Locus control region

A locus control region is a long-range cis-regulatory element that enhances expression of linked genes at distal chromatin sites. It functions in a copy number-dependent manner and is tissue-specific, as seen in the selective expression of β-globin genes in erythroid cells. Expression levels of genes can be modified by the LCR and gene-proximal elements, such as promoters, enhancers, and silencers. The LCR functions by recruiting chromatin-modifying, coactivator, and transcription complexes. Its sequence is conserved in many vertebrates, and conservation of specific sites may suggest importance in function. It has been compared to a super-enhancer as both perform long-range cis regulation via recruitment of the transcription complex.

History

The β-globin LCR was identified over 20 years ago in studies of transgenic mice. These studies determined that the LCR was required for normal regulation of beta-globin gene expression. Evidence of the presence of this additional regulatory element came from a group of patients that lacked a 20 kb region upstream of the β-globin cluster that was vital for expression of any of the β-globin genes. Even though all of the genes themselves and the other regulatory elements were intact, without this domain, none of the genes in the β-globin cluster were expressed.

Examples

Although the name implies that the LCR is limited to a single region, this implication only applies to the β-globin LCR. Other studies have found that a single LCR can be distributed in multiple areas around and inside the genes it controls. The β-globin LCR in mice and humans is found 6–22 kb upstream of the first globin gene. It controls the following genes:

HBE1, hemoglobin subunit epsilon
HBG2, hemoglobin subunit gamma-2
HBG1, hemoglobin subunit gamma-1
HBD, hemoglobin subunit delta
HBB, hemoglobin subunit beta

There is an opsin LCR controlling the expression of OPN1LW and the first copies of OPN1MW on the human X chromosome, upstream of these genes. A dysfunctional LCR can cause loss of expression of both opsins, leading to blue cone monochromacy. This LCR is also conserved in teleost fishes including zebrafish.
As of 2002, there are 21 LCR areas known in human. As of 2019, 11 human LCRs are recorded in the NCBI database.

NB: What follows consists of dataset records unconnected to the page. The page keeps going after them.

(* ===== verification/Mach.v ===== *)
(** * The machine and the kernel's shared data

    The constants of param.h, memlayout.h and riscv.h; physical memory as
    bytes with little-endian 64-bit accesses; the control registers of a
    hart; and the C structs of spinlock.h and proc.h.  [mach] is the state
    the lower half of the kernel runs on: the harts and spin locks, RAM,
    the page allocator's lists and reference counts, and the process
    table. *)

From S2P Require Import Prelude.

(** ** param.h, memlayout.h, riscv.h *)

Definition NPROC : Z := 64.
Definition NCPU : Z := 8.
Definition NOFILE : Z := 16.
Definition NFILE : Z := 100.
Definition NINODE : Z := 50.
Definition NDEV : Z := 10.
Definition ROOTDEV : Z := 1.
Definition MAXARG : Z := 32.
Definition MAXOPBLOCKS : Z := 10.
Definition LOGBLOCKS : Z := MAXOPBLOCKS * 3.
Definition NBUF : Z := MAXOPBLOCKS * 3.
Definition FSSIZE : Z := 2000.
Definition MAXPATH : Z := 128.
Definition USERSTACK : Z := 1.

Definition PGSIZE : Z := 4096.
Definition PGSHIFT : Z := 12.
Definition MAXVA : Z := 274877906944.
Definition UART0 : Z := 268435456.
Definition UART0_IRQ : Z := 10.
Definition VIRTIO0 : Z := 268439552.
Definition VIRTIO0_IRQ : Z := 1.
Definition PLIC : Z := 201326592.
Definition KERNBASE : Z := 2147483648.
Definition PHYSTOP : Z := KERNBASE + 128 * 1024 * 1024.
Definition TRAMPOLINE : Z := MAXVA - PGSIZE.
Definition KSTACK (p : Z) : Z := TRAMPOLINE - (p + 1) * 2 * PGSIZE.
Definition TRAPFRAME : Z := TRAMPOLINE - PGSIZE.

Definition PTE_V : Z := Z.shiftl 1 0.
Definition PTE_R : Z := Z.shiftl 1 1.
Definition PTE_W : Z := Z.shiftl 1 2.
Definition PTE_X : Z := Z.shiftl 1 3.
Definition PTE_U : Z := Z.shiftl 1 4.
Definition PTE_COW : Z := Z.shiftl 1 8.

Definition SSTATUS_SPP : Z := Z.shiftl 1 8.
Definition SSTATUS_SPIE : Z := Z.shiftl 1 5.
Definition SSTATUS_SIE : Z := Z.shiftl 1 1.
Definition SATP_SV39 : Z := Z.shiftl 8 60.

#[export] Hint Unfold NPROC NCPU NOFILE NFILE NINODE NDEV ROOTDEV MAXARG MAXOPBLOCKS
  LOGBLOCKS NBUF FSSIZE MAXPATH USERSTACK PGSIZE PGSHIFT MAXVA UART0 VIRTIO0 PLIC
  KERNBASE PHYSTOP TRAMPOLINE KSTACK TRAPFRAME : kconst.

Definition PGROUNDUP (sz : Z) : Z := Z.land (u64 (sz + PGSIZE - 1)) (Z.lnot (PGSIZE - 1)).
Definition PGROUNDDOWN (a : Z) : Z := Z.land a (Z.lnot (PGSIZE - 1)).
Definition PA2PTE (pa : Z) : Z := u64 (Z.shiftl (Z.shiftr pa 12) 10).
Definition PTE2PA (pte : Z) : Z := u64 (Z.shiftl (Z.shiftr pte 10) 12).
Definition PTE_FLAGS (pte : Z) : Z := Z.land pte 1023.
Definition PXSHIFT (level : Z) : Z := PGSHIFT + 9 * level.
Definition PX (level va : Z) : Z := Z.land (Z.shiftr va (PXSHIFT level)) 511.
Definition MAKE_SATP (pagetable : Z) : Z := Z.lor SATP_SV39 (Z.shiftr pagetable 12).

(** [has pte f]: the C test [pte & f]. *)
Definition has (pte f : Z) : bool := negb (Z.land pte f =? 0).

(** ** Memory *)

Definition memory : Type := gmap Z Z.

Definition rd (m : gmap Z Z) (a : Z) : Z := u8 (default 0 (m !! a)).
Definition wr (m : gmap Z Z) (a v : Z) : gmap Z Z := <[a := u8 v]> m.

(** Little-endian reads and writes of [n] bytes. *)
Fixpoint rdn (n : nat) (m : gmap Z Z) (a : Z) : Z :=
  match n with O => 0 | S n' => rd m a + 256 * rdn n' m (a + 1) end.
Fixpoint wrn (n : nat) (m : gmap Z Z) (a v : Z) : gmap Z Z :=
  match n with O => m | S n' => wrn n' (wr m a v) (a + 1) (v / 256) end.

(** Byte [a] belongs to physical RAM. *)
Definition in_ram (a n : Z) : bool := (KERNBASE <=? a) && (a + n <=? PHYSTOP).

(** ** Harts, locks, processes (riscv.h, spinlock.h, proc.h) *)

Record csrs : Type := Csrs {
  sstatus : Z; sepc : Z; scause : Z; stval : Z;
  stvec : Z; satp : Z; stimecmp : Z; time : Z;
}.

Record context : Type := Context_ {
  ctx_ra : Z; ctx_sp : Z;
  ctx_s : list Z;  (* s0 .. s11 *)
}.

Record cpu : Type := Cpu {
  c_proc : option nat;
  c_context : context;
  noff : Z;
  intena : Z;
  csr : csrs;
}.

(** The kernel's spin locks, by the variable they live in. *)
Inductive lockid : Type :=
| Lkmem (cpu : nat) | Lref | Lpid | Lwait | Lproc (p : nat) | Lticks
| Lbcache | Lsleep (l : Z) | Litable | Lftable | Llog | Lpipe (pa : Z)
| Lcons | Luart | Lpr | Ldisk.

#[export] Instance lockid_eq_dec : EqDecision lockid.
Proof. solve_decision. Defined.

Definition lockid_enc (l : lockid) : Z * Z :=
  match l with
  | Lkmem c => (0, Z.of_nat c) | Lref => (1, 0) | Lpid => (2, 0) | Lwait => (3, 0)
  | Lproc p => (4, Z.of_nat p) | Lticks => (5, 0) | Lbcache => (6, 0) | Lsleep l => (7, l)
  | Litable => (8, 0) | Lftable => (9, 0) | Llog => (10, 0) | Lpipe pa => (11, pa)
  | Lcons => (12, 0) | Luart => (13, 0) | Lpr => (14, 0) | Ldisk => (15, 0)
  end.
Definition lockid_dec (c : Z * Z) : option lockid :=
  let '(k, v) := c in
  match k with
  | 0 => Some (Lkmem (Z.to_nat v)) | 1 => Some Lref | 2 => Some Lpid | 3 => Some Lwait
  | 4 => Some (Lproc (Z.to_nat v)) | 5 => Some Lticks | 6 => Some Lbcache
  | 7 => Some (Lsleep v) | 8 => Some Litable | 9 => Some Lftable | 10 => Some Llog
  | 11 => Some (Lpipe v) | 12 => Some Lcons | 13 => Some Luart | 14 => Some Lpr
  | 15 => Some Ldisk | _ => None
  end.
#[export] Instance lockid_countable : Countable lockid.
Proof.
  apply (inj_countable lockid_enc lockid_dec).
  intros []; simpl; rewrite ?Nat2Z.id; reflexivity.
Defined.

(** [lk->cpu] is the index of the holding hart in [cpus]. *)
Record spinlock : Type := Spinlock { locked : bool; lcpu : option Z }.

Record lockst : Type := Lockst {
  hart : Z;                        (* r_tp(): the hart that executes *)
  cpus : list cpu;
  locks : gmap lockid spinlock;
}.

Inductive procstate : Type := UNUSED | USED | SLEEPING | RUNNABLE | RUNNING | ZOMBIE.
#[export] Instance procstate_eq_dec : EqDecision procstate.
Proof. solve_decision. Defined.

(** Wait channels: the addresses passed to [sleep] and [wakeup]. *)
Inductive wchan : Type :=
| NoChan | ChTicks | ChProc (p : nat) | ChLog | ChLock (l : Z) | ChPipeR (pa : Z)
| ChPipeW (pa : Z) | ChCons | ChTx | ChDisk | ChBuf (b : nat).
#[export] Instance wchan_eq_dec : EqDecision wchan.
Proof. solve_decision. Defined.

Record proc : Type := Proc {
  state : procstate;
  chan : wchan;
  killed_ : Z;
  xstate : Z;
  pid : Z;
  parent : option nat;
  kstack : Z;
  sz : Z;
  pagetable : Z;
  kpagetable : Z;
  trapframe : Z;
  pcontext : context;
  ofile : list (option nat);
  cwd : option nat;
  pname : list Z;
  tracemask : Z;
  alarm_ticks : Z;
  alarm_interval : Z;
  alarm_handler : Z;
  alarm_trapframe : Z;
  alarm_active : Z;
}.

Record mach : Type := Mach {
  lks : lockst;
  ram : gmap Z Z;
  freelist : list Z;               (* kmem[i].freelist *)
  refcnt : gmap Z Z;               (* ref.refcnt[] *)
  procs : list proc;
  nextpid : Z;
  initproc : option nat;
  ticks : Z;
}.

Definition set_lks (l : lockst) (s : mach) : mach :=
  Mach l (ram s) (freelist s) (refcnt s) (procs s) (nextpid s) (initproc s) (ticks s).
Definition set_ram (m : gmap Z Z) (s : mach) : mach :=
  Mach (lks s) m (freelist s) (refcnt s) (procs s) (nextpid s) (initproc s) (ticks s).
Definition set_freelist (f : list Z) (s : mach) : mach :=
  Mach (lks s) (ram s) f (refcnt s) (procs s) (nextpid s) (initproc s) (ticks s).
Definition set_refcnt (r : gmap Z Z) (s : mach) : mach :=
  Mach (lks s) (ram s) (freelist s) r (procs s) (nextpid s) (initproc s) (ticks s).
Definition set_procs (p : list proc) (s : mach) : mach :=
  Mach (lks s) (ram s) (freelist s) (refcnt s) p (nextpid s) (initproc s) (ticks s).
Definition set_nextpid (n : Z) (s : mach) : mach :=
  Mach (lks s) (ram s) (freelist s) (refcnt s) (procs s) n (initproc s) (ticks s).
Definition set_initproc (n : option nat) (s : mach) : mach :=
  Mach (lks s) (ram s) (freelist s) (refcnt s) (procs s) (nextpid s) n (ticks s).
Definition set_ticks (n : Z) (s : mach) : mach :=
  Mach (lks s) (ram s) (freelist s) (refcnt s) (procs s) (nextpid s) (initproc s) n.

Definition lks_lens : lens mach lockst.
Proof.
  refine (Lens mach lockst lks set_lks _ _ _); [done|now intros []|done].
Defined.

(** ** Symbols of the linker script and of assembly files

    [end], [etext] (kernel.ld), [trampoline], [uservec], [userret]
    (trampoline.S), [kernelvec] (kernelvec.S) and the addresses of
    [forkret] and [usertrap]. *)

Class Layout : Type := {
  end_ : Z; etext : Z; trampoline : Z; uservec : Z; userret : Z;
  kernelvec : Z; forkret_addr : Z; usertrap_addr : Z;
}.

(** kernel.ld places the kernel at the start of RAM; [etext] is page
    aligned; the image fits in RAM. *)
Class LayoutOk (L : Layout) : Prop := {
  etext_lo : KERNBASE < etext; etext_end : etext <= end_; end_hi : end_ <= PHYSTOP;
  etext_al : etext mod 4096 = 0;
  trampoline_lo : KERNBASE <= trampoline; trampoline_hi : trampoline + 4096 <= etext;
  trampoline_al : trampoline mod 4096 = 0;
}.

(** ** Checked memory accesses *)

Definition ld8 (a : Z) : M mach Z :=
  fun s => if in_ram a 1 then Ret (rd (ram s) a) s else Fault.
Definition st8 (a v : Z) : M mach unit :=
  fun s => if in_ram a 1 then Ret tt (set_ram (wr (ram s) a v) s) else Fault.
Definition ld64 (a : Z) : M mach Z :=
  fun s => if in_ram a 8 then Ret (rdn 8 (ram s) a) s else Fault.
Definition st64 (a v : Z) : M mach unit :=
  fun s => if in_ram a 8 then Ret tt (set_ram (wrn 8 (ram s) a v) s) else Fault.

(** ** Lemmas on memory *)

Section Memory.
Implicit Types (m : gmap Z Z) (a b v : Z).

Lemma rd_range m a : 0 <= rd m a < 256.
Proof. apply u8_range. Qed.

Lemma rd_wr_eq m a v : rd (wr m a v) a = u8 v.
Proof.
  unfold rd, wr. rewrite lookup_insert_eq. simpl. apply u8_small, u8_range.
Qed.

Lemma rd_wr_ne m a b v : a <> b -> rd (wr m a v) b = rd m b.
Proof. intros H. unfold rd, wr. now rewrite lookup_insert_ne. Qed.

Lemma rd_wr m a b v : rd (wr m a v) b = if decide (a = b) then u8 v else rd m b.
Proof. case_decide as H; [subst; apply rd_wr_eq|now apply rd_wr_ne]. Qed.

Lemma rd_wrn_out n m a v b : b < a \/ a + Z.of_nat n <= b -> rd (wrn n m a v) b = rd m b.
Proof.
  revert m a v. induction n as [|n IH]; intros m a v H; simpl; [done|].
  rewrite IH by lia. apply rd_wr_ne. lia.
Qed.

Lemma rdn_range n m a : 0 <= rdn n m a < 256 ^ Z.of_nat n.
Proof.
  revert a. induction n as [|n IH]; intros a; [simpl; lia|].
  rewrite Nat2Z.inj_succ, Z.pow_succ_r by lia. simpl.
  specialize (IH (a + 1)). pose proof (rd_range m a). nia.
Qed.

Lemma rdn8_range m a : 0 <= rdn 8 m a < 18446744073709551616.
Proof. apply (rdn_range 8). Qed.

Lemma rdn_ext n m m' a :
  (forall b, a <= b < a + Z.of_nat n -> rd m b = rd m' b) -> rdn n m a = rdn n m' a.
Proof.
  revert a. induction n as [|n IH]; intros a H; simpl; [done|].
  rewrite (H a), (IH (a + 1)) by (intros; try apply H; lia). done.
Qed.

Lemma rdn_wrn_eq n m a v : 0 <= v < 256 ^ Z.of_nat n -> rdn n (wrn n m a v) a = v.
Proof.
  revert m a v. induction n as [|n IH]; intros m a v; [simpl; lia|].
  rewrite Nat2Z.inj_succ, Z.pow_succ_r by lia. intros H. simpl.
  rewrite IH by (split; [apply Z.div_pos; lia|apply Z.div_lt_upper_bound; lia]).
  rewrite rd_wrn_out, rd_wr_eq by lia. unfold u8.
  pose proof (Z.div_mod v 256). lia.
Qed.

Lemma rdn_wrn_ne n k m a v b :
  b + Z.of_nat k <= a \/ a + Z.of_nat n <= b -> rdn k (wrn n m a v) b = rdn k m b.
Proof. intros H. apply rdn_ext. intros c Hc. apply rd_wrn_out. lia. Qed.
End Memory.

#[global] Arguments rdn : simpl never.
#[global] Arguments wrn : simpl never.

Lemma in_ram_spec a n : in_ram a n = true <-> KERNBASE <= a /\ a + n <= PHYSTOP.
Proof. unfold in_ram. rewrite andb_true_iff, !Z.leb_le. done. Qed.

Lemma wp_ld64 a Q s : KERNBASE <= a -> a + 8 <= PHYSTOP -> Q (rdn 8 (ram s) a) s -> wp (ld64 a) Q s.
Proof. intros. unfold wp, ld64. now rewrite (proj2 (in_ram_spec a 8)). Qed.
Lemma wp_st64 a v Q s :
  KERNBASE <= a -> a + 8 <= PHYSTOP -> Q tt (set_ram (wrn 8 (ram s) a v) s) -> wp (st64 a v) Q s.
Proof. intros. unfold wp, st64. now rewrite (proj2 (in_ram_spec a 8)). Qed.
Lemma wp_ld8 a Q s : KERNBASE <= a < PHYSTOP -> Q (rd (ram s) a) s -> wp (ld8 a) Q s.
Proof. intros. unfold wp, ld8. rewrite (proj2 (in_ram_spec a 1)) by lia. done. Qed.
Lemma wp_st8 a v Q s :
  KERNBASE <= a < PHYSTOP -> Q tt (set_ram (wr (ram s) a v) s) -> wp (st8 a v) Q s.
Proof. intros. unfold wp, st8. rewrite (proj2 (in_ram_spec a 1)) by lia. done. Qed.

(** ** Lemmas on page arithmetic *)

Lemma PGROUNDDOWN_eq a : PGROUNDDOWN a = a - a mod 4096.
Proof. exact (land_lnot_ones a 12 ltac:(lia)). Qed.

Lemma PGROUNDUP_eq a :
  0 <= a -> a + 4095 < 18446744073709551616 -> PGROUNDUP a = (a + 4095) - (a + 4095) mod 4096.
Proof.
  intros. unfold PGROUNDUP. rewrite u64_small by lia.
  replace (a + PGSIZE - 1) with (a + 4095) by lia.
  exact (land_lnot_ones (a + 4095) 12 ltac:(lia)).
Qed.

Lemma PGROUNDDOWN_spec a : 0 <= a -> PGROUNDDOWN a mod 4096 = 0 /\ PGROUNDDOWN a <= a < PGROUNDDOWN a + 4096.
Proof.
  intros. rewrite PGROUNDDOWN_eq. pose proof (Z.mod_pos_bound a 4096).
  rewrite Zminus_mod_idemp_r, Z.sub_diag. split; [done|lia].
Qed.

Lemma PGROUNDUP_spec a :
  0 <= a -> a + 4095 < 18446744073709551616 ->
  PGROUNDUP a mod 4096 = 0 /\ a <= PGROUNDUP a < a + 4096.
Proof.
  intros. rewrite PGROUNDUP_eq by done.
  pose proof (Z.mod_pos_bound (a + 4095) 4096).
  rewrite Zminus_mod_idemp_r, Z.sub_diag. split; [done|lia].
Qed.

Lemma PX_range level va : 0 <= PX level va < 512.
Proof.
  unfold PX. change 511 with (Z.ones 9). rewrite Z.land_ones by lia.
  apply Z.mod_pos_bound; lia.
Qed.

Lemma PX_eq level va :
  0 <= level -> PX level va = va / 2 ^ (12 + 9 * level) mod 512.
Proof.
  intros. unfold PX, PXSHIFT, PGSHIFT. change 511 with (Z.ones 9).
  now rewrite Z.land_ones, Z.shiftr_div_pow2 by lia.
Qed.

Lemma PTE_FLAGS_eq pte : PTE_FLAGS pte = pte mod 1024.
Proof. unfold PTE_FLAGS. change 1023 with (Z.ones 10). now rewrite Z.land_ones by lia. Qed.

Lemma PA2PTE_eq pa : 0 <= pa < 18446744073709551616 -> PA2PTE pa = pa / 4096 * 1024.
Proof.
  intros. unfold PA2PTE. rewrite Z.shiftl_mul_pow2, Z.shiftr_div_pow2 by lia.
  change (2 ^ 10) with 1024. change (2 ^ 12) with 4096.
  rewrite u64_small; [done|].
  pose proof (Z.div_pos pa 4096). pose proof (Z.mul_div_le pa 4096). lia.
Qed.

Lemma PTE2PA_eq pte : 0 <= pte -> pte / 1024 * 4096 < 18446744073709551616 -> PTE2PA pte = pte / 1024 * 4096.
Proof.
  intros. unfold PTE2PA. rewrite Z.shiftl_mul_pow2, Z.shiftr_div_pow2 by lia.
  change (2 ^ 10) with 1024. change (2 ^ 12) with 4096.
  apply u64_small. pose proof (Z.div_pos pte 1024). lia.
Qed.

(** The physical address survives in a PTE, whatever the flag bits. *)
Lemma lor_low a b k : 0 <= k -> 0 <= b < 2 ^ k -> Z.lor (a * 2 ^ k) b = a * 2 ^ k + b.
Proof.
  intros Hk Hb. symmetry. rewrite <- Z.shiftl_mul_pow2 by lia.
  rewrite Z.add_nocarry_lor; [done|].
  apply Z.bits_inj'. intros n Hn. rewrite Z.land_spec, Z.bits_0.
  destruct (Z_lt_ge_dec n k).
  - now rewrite Z.shiftl_spec_low by lia.
  - rewrite <- (Z.mod_small b (2 ^ k)) by done.
    rewrite Z.mod_pow2_bits_high by lia. apply andb_false_r.
Qed.

Lemma pte_split pa f :
  0 <= pa < 72057594037927936 -> pa mod 4096 = 0 -> 0 <= f < 1024 ->
  PTE2PA (Z.lor (PA2PTE pa) f) = pa /\ PTE_FLAGS (Z.lor (PA2PTE pa) f) = f.
Proof.
  intros Hpa Hal Hf. rewrite PA2PTE_eq by lia.
  pose proof (lor_low (pa / 4096) f 10 ltac:(lia) Hf) as L.
  change (2 ^ 10) with 1024 in L. rewrite L. clear L.
  pose proof (Z.div_mod pa 4096). pose proof (Z.div_pos pa 4096).
  assert ((pa / 4096 * 1024 + f) / 1024 = pa / 4096) as E.
  { rewrite Z.div_add_l by lia. rewrite (Z.div_small f); lia. }
  rewrite PTE2PA_eq, PTE_FLAGS_eq; rewrite ?E; [|lia..].
  split; [lia|]. rewrite Z.add_comm, Z.mod_add by lia. now apply Z.mod_small.
Qed.

Lemma has_bit pte k : 0 <= k -> has pte (Z.shiftl 1 k) = Z.testbit pte k.
Proof.
  intros Hk. unfold has. rewrite land_bit by done.
  destruct (Z.testbit pte k); [|done].
  rewrite Z.shiftl_1_l. pose proof (Z.pow_pos_nonneg 2 k).
  destruct (Z.eqb_spec (2 ^ k) 0); [lia|done].
Qed.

Proposed models of LCR function

Although studies have been conducted to attempt to identify a model of how the LCR functions, evidence for the following models is not strongly supported or precluded.

Looping model

Transcription factors bind to hypersensitive site cores and cause the LCR to form a loop that can interact with the promoter of the gene it regulates.

Tracking model

Transcription factors bind to the LCR to form a complex. The complex moves along the DNA helix until it can bind to the promoter of the gene it regulates. Once bound, the transcriptional apparatus increases gene expression.

Facilitated tracking model

This hypothesis combines the looping and tracking models, suggesting that the transcription factors bind to the LCR to form a loop, which then seeks and binds to the promoter of the gene it regulates.

Linking model

Transcription factors bind to DNA from the LCR to the promoter in an orderly fashion using non-DNA-binding proteins and chromatin modifiers. This changes chromatin conformation to expose the transcriptional domain.

Diseases related to the LCR

Studies in transgenic mice have shown that deletion of the β-globin LCR causes the region of chromosome to condense into a heterochromatic state. This leads to decreased expression of β-globin genes, which can cause β-thalassemia in humans and mice.